> **Material shown**:
+++++

(** ** Results of fallible code

    A Go function that returns [(T, error)] returns [result E T], where [E]
    lists the sentinel errors it can return.  The text [fmt.Errorf] wraps around
    a sentinel is not modelled. *)

Inductive result (E A : Type) : Type :=
| Ok (a : A)
| Err (e : E).
Arguments Ok {E A} _.
Arguments Err {E A} _.

#[export] Instance result_ret {E} : MRet (result E) := fun A a => Ok a.
#[export] Instance result_bind {E} : MBind (result E) := fun A B f m =>
  match m with Ok a => f a | Err e => Err e end.
#[export] Instance result_fmap {E} : FMap (result E) := fun A B f m =>
  match m with Ok a => Ok (f a) | Err e => Err e end.

(** [if cond { return err }] *)
Definition check {E} (cond : bool) (e : E) : result E unit :=
  if cond then Err e else Ok tt.

Definition map_err {E F A} (f : E -> F) (r : result E A) : result F A :=
  match r with Ok a => Ok a | Err e => Err (f e) end.

Lemma bind_Ok {E A B} (f : A -> result E B) (m : result E A) (b : B) :
  (m ≫= f) = Ok b <-> exists a, m = Ok a /\ f a = Ok b.
Proof. destruct m; simpl; [|split; [done|intros (?&[=]&_)]]. split; [eauto|intros (?&[=->]&?); done]. Qed.

Lemma check_Ok {E} (c : bool) (e : E) (u : unit) : check c e = Ok u <-> c = false.
Proof. destruct c, u; naive_solver. Qed.

Lemma map_err_Ok {E F A} (f : E -> F) (r : result E A) (a : A) :
  map_err f r = Ok a <-> r = Ok a.
Proof. destruct r; naive_solver. Qed.

Create HintDb npamp discriminated.
Create Rewrite HintDb res.
#[export] Hint Rewrite @bind_Ok @check_Ok @map_err_Ok : res.

(** Turns a hypothesis that a computation returned [Ok] into the facts its
    guards established. *)
Ltac inv_res_core H :=
  lazymatch type of H with
  | (_ ≫= _) = Ok _ =>
      let a := fresh "r" in let H1 := fresh H in let H2 := fresh H in
      apply bind_Ok in H as (a & H1 & H2);
      try inv_res_core H1; try inv_res_core H2
  | check _ _ = Ok _ => apply check_Ok in H
  | map_err _ _ = Ok _ => apply map_err_Ok in H
  | Ok _ = Ok _ => injection H as H; try subst
  | Err _ = Ok _ => discriminate H
  | mret _ = Ok _ => injection H as H; try subst
  | (if ?c then Err _ else _) = Ok _ =>
      let E := fresh "C" in destruct c eqn:E; [discriminate H|]; try inv_res_core H
  end.

(** Boolean guards as propositions. *)
Ltac bprop :=
  repeat match goal with
  | H : negb _ = false |- _ => apply negb_false_iff in H
  | H : negb _ = true |- _ => apply negb_true_iff in H
  | H : (_ || _) = false |- _ => apply orb_false_iff in H as [? ?]
  | H : (_ && _) = true |- _ => apply andb_true_iff in H as [? ?]
  | H : (_ =? _) = true |- _ => apply Z.eqb_eq in H
  | H : (_ =? _) = false |- _ => apply Z.eqb_neq in H
  | H : (_ <? _) = true |- _ => apply Z.ltb_lt in H
  | H : (_ <? _) = false |- _ => apply Z.ltb_ge in H
  | H : (_ <=? _) = true |- _ => apply Z.leb_le in H
  | H : (_ <=? _) = false |- _ => apply Z.leb_gt in H
  | H : bool_decide _ = true |- _ => apply bool_decide_eq_true in H
  | H : bool_decide _ = false |- _ => apply bool_decide_eq_false in H
  | u : unit |- _ => destruct u
  end.

Ltac inv_res H := inv_res_core H; bprop.

(** ** Codecs

    The contract between the byte-level codecs and their clients: decoding an
    encoded well-formed value gives it back, and the only octets that decode to
    a value are the ones encoding produces (so an octet string has one reading
    and a value one representation). *)

Class Codec (E A : Type) (wf : A -> Prop) (enc : A -> bytes)
    (dec : bytes -> result E A) : Prop := {
  dec_enc : forall a, wf a -> dec (enc a) = Ok a;
  enc_dec : forall b a, dec b = Ok a -> enc a = b;
}.

(** The two halves every client uses: encoding is injective on well-formed
    values, decoding is injective on the octets it accepts. *)
Section codec.
Context {E A : Type} {wf : A -> Prop} {enc : A -> bytes}
  {dec : bytes -> result E A} `{HC : !Codec E A wf enc dec}.

Lemma codec_enc_inj a1 a2 : wf a1 -> wf a2 -> enc a1 = enc a2 -> a1 = a2.
Proof.
  intros H1 H2 Heq. apply (dec_enc (Codec:=HC)) in H1, H2. congruence.
Qed.

Lemma codec_dec_inj b1 b2 a : dec b1 = Ok a -> dec b2 = Ok a -> b1 = b2.
Proof.
  intros H1 H2. apply (enc_dec (Codec:=HC)) in H1, H2. congruence.
Qed.
End codec.

(** ** Big-endian integers: [binary.BigEndian] *)

(** [PutUint16/32/64]: the low [8*n] bits of [z], most significant octet first. *)
Fixpoint be_put (n : nat) (z : Z) : bytes :=
  match n with
  | O => []
  | S n' => z2b (Z.shiftr z (8 * Z.of_nat n')) :: be_put n' z
  end.

(** [Uint16/32/64]: the octets as one number. *)
Definition be_get (b : bytes) : Z := fold_left (fun acc x => acc * 256 + b2z x) b 0.

Lemma length_be_put n z : length (be_put n z) = n.
Proof. induction n; simpl; congruence. Qed.

Lemma be_get_fold b acc :
  fold_left (fun acc x => acc * 256 + b2z x) b acc = acc * 256 ^ blen b + be_get b.
Proof.
  unfold be_get, blen. revert acc.
  induction b as [|x b IH]; intros acc; [simpl; lia|].
  cbn [fold_left length]. rewrite Nat2Z.inj_succ, Z.pow_succ_r by lia.
  rewrite (IH (acc * 256 + b2z x)), (IH (0 * 256 + b2z x)). lia.
Qed.

Lemma be_get_cons x b : be_get (x :: b) = b2z x * 256 ^ blen b + be_get b.
Proof. unfold be_get at 1. cbn [fold_left]. rewrite be_get_fold. lia. Qed.

Lemma be_get_range b : 0 <= be_get b < 256 ^ blen b.
Proof.
  induction b as [|x b IH]; [cbv; split; congruence|].
  rewrite be_get_cons. unfold blen in *. cbn [length].
  rewrite Nat2Z.inj_succ, Z.pow_succ_r by lia. pose proof (b2z_range x). nia.
Qed.

Lemma be_get_put n z : be_get (be_put n z) = z mod 256 ^ Z.of_nat n.
Proof.
  induction n as [|n IH].
  - change (0 = z mod 1). by rewrite Z.mod_1_r.
  - cbn [be_put]. rewrite be_get_cons, IH, b2z_z2b.
    unfold blen. rewrite length_be_put, Z.shiftr_div_pow2 by lia.
    rewrite Z.pow_mul_r by lia. change (2 ^ 8) with 256.
    rewrite Nat2Z.inj_succ, Z.pow_succ_r by lia.
    pose proof (Z.pow_pos_nonneg 256 (Z.of_nat n) ltac:(lia) ltac:(lia)).
    rewrite (Z.mul_comm 256), Z.rem_mul_r by lia. lia.
Qed.

Lemma be_get_put_small n z : 0 <= z < 256 ^ Z.of_nat n -> be_get (be_put n z) = z.
Proof. intros. rewrite be_get_put. by apply Z.mod_small. Qed.

Lemma be_put_cong m z z' :
  z mod 256 ^ Z.of_nat m = z' mod 256 ^ Z.of_nat m -> be_put m z = be_put m z'.
Proof.
  induction m as [|m IH]; intros H; [done|]. cbn [be_put].
  rewrite Nat2Z.inj_succ, Z.pow_succ_r in H by lia.
  pose proof (Z.pow_pos_nonneg 256 (Z.of_nat m) ltac:(lia) ltac:(lia)).
  rewrite (Z.mul_comm 256), !Z.rem_mul_r in H by lia.
  assert (z mod 256 ^ Z.of_nat m = z' mod 256 ^ Z.of_nat m) as Hm.
  { apply (f_equal (fun x => x mod 256 ^ Z.of_nat m)) in H.
    by rewrite !(Z.mul_comm (256 ^ Z.of_nat m)), !Z.mod_add, !Z.mod_mod in H by lia. }
  f_equal; [|by apply IH].
  apply b2z_inj. rewrite !b2z_z2b, !Z.shiftr_div_pow2, Z.pow_mul_r by lia.
  change (2 ^ 8) with 256. nia.
Qed.

Lemma be_put_get_eq b n : length b = n -> be_put n (be_get b) = b.
Proof.
  intros <-. induction b as [|x b IH]; [done|].
  cbn [length be_put]. f_equal.
  - apply b2z_inj. rewrite b2z_z2b, Z.shiftr_div_pow2, Z.pow_mul_r by lia.
    change (2 ^ 8) with 256. rewrite be_get_cons.
    pose proof (be_get_range b) as Hb. unfold blen in *.
    rewrite Z.div_add_l by lia. rewrite (Z.div_small (be_get b)) by lia.
    rewrite Z.add_0_r. apply Z.mod_small, b2z_range.
  - etrans; [|exact IH]. apply be_put_cong. rewrite be_get_cons. unfold blen.
    rewrite Z.add_comm, Z.mod_add; [done|lia].
Qed.

Lemma be_put_inj n z1 z2 :
  0 <= z1 < 256 ^ Z.of_nat n -> 0 <= z2 < 256 ^ Z.of_nat n ->
  be_put n z1 = be_put n z2 -> z1 = z2.
Proof.
  intros H1 H2 H. apply (f_equal be_get) in H.
  by rewrite !be_get_put_small in H.
Qed.

#[global] Arguments b2z : simpl never.
#[global] Arguments z2b : simpl never.
#[global] Arguments be_put : simpl never.
#[global] Arguments be_get : simpl never.
#[global] Arguments slice : simpl never.
#[global] Arguments at_ : simpl never.
#[global] Arguments blen : simpl never.
#[global] Arguments u8 : simpl never.
#[global] Arguments u16 : simpl never.
#[global] Arguments u32 : simpl never.
#[global] Arguments u64 : simpl never.
#[global] Arguments i64 : simpl never.

(** ** Lengths of slices *)

Lemma blen_nonneg {A} (l : list A) : 0 <= blen l.
Proof. unfold blen. lia. Qed.

Lemma blen_app {A} (l k : list A) : blen (l ++ k) = blen l + blen k.
Proof. unfold blen. rewrite length_app. lia. Qed.

Lemma blen_cons {A} (x : A) (l : list A) : blen (x :: l) = 1 + blen l.
Proof. unfold blen. cbn [length]. lia. Qed.

Lemma blen_nil {A} : blen (@nil A) = 0.
Proof. done. Qed.

Lemma blen_be_put n z : blen (be_put n z) = Z.of_nat n.
Proof. unfold blen. by rewrite length_be_put. Qed.

#[export] Hint Rewrite @blen_app @blen_cons @blen_nil blen_be_put : res.
#[export] Hint Resolve blen_nonneg b2z_range u8_range u16_range u64_range : npamp.

(** ** Cutting slices *)

Lemma slice_app_cut {A} (i j : nat) (b : list A) :
  (i <= j)%nat -> slice i j b ++ drop j b = drop i b.
Proof.
  intros H. unfold slice. rewrite <- (take_drop (j - i) (drop i b)) at 2.
  f_equal. rewrite drop_drop. f_equal. lia.
Qed.

Lemma length_slice {A} (i j : nat) (b : list A) :
  (i <= j <= length b)%nat -> length (slice i j b) = (j - i)%nat.
Proof. intros H. unfold slice. rewrite length_take, length_drop. lia. Qed.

+++++

The exact lines of the material above starting at the one that contains "#[export] Instance result_bind" and ending at the one that contains "(** [if cond" are what to retype; leave out everything else.

#[export] Instance result_bind {E} : MBind (result E) := fun A B f m =>
  match m with Ok a => f a | Err e => Err e end.
#[export] Instance result_fmap {E} : FMap (result E) := fun A B f m =>
  match m with Ok a => Ok (f a) | Err e => Err e end.

(** [if cond { return err }] *)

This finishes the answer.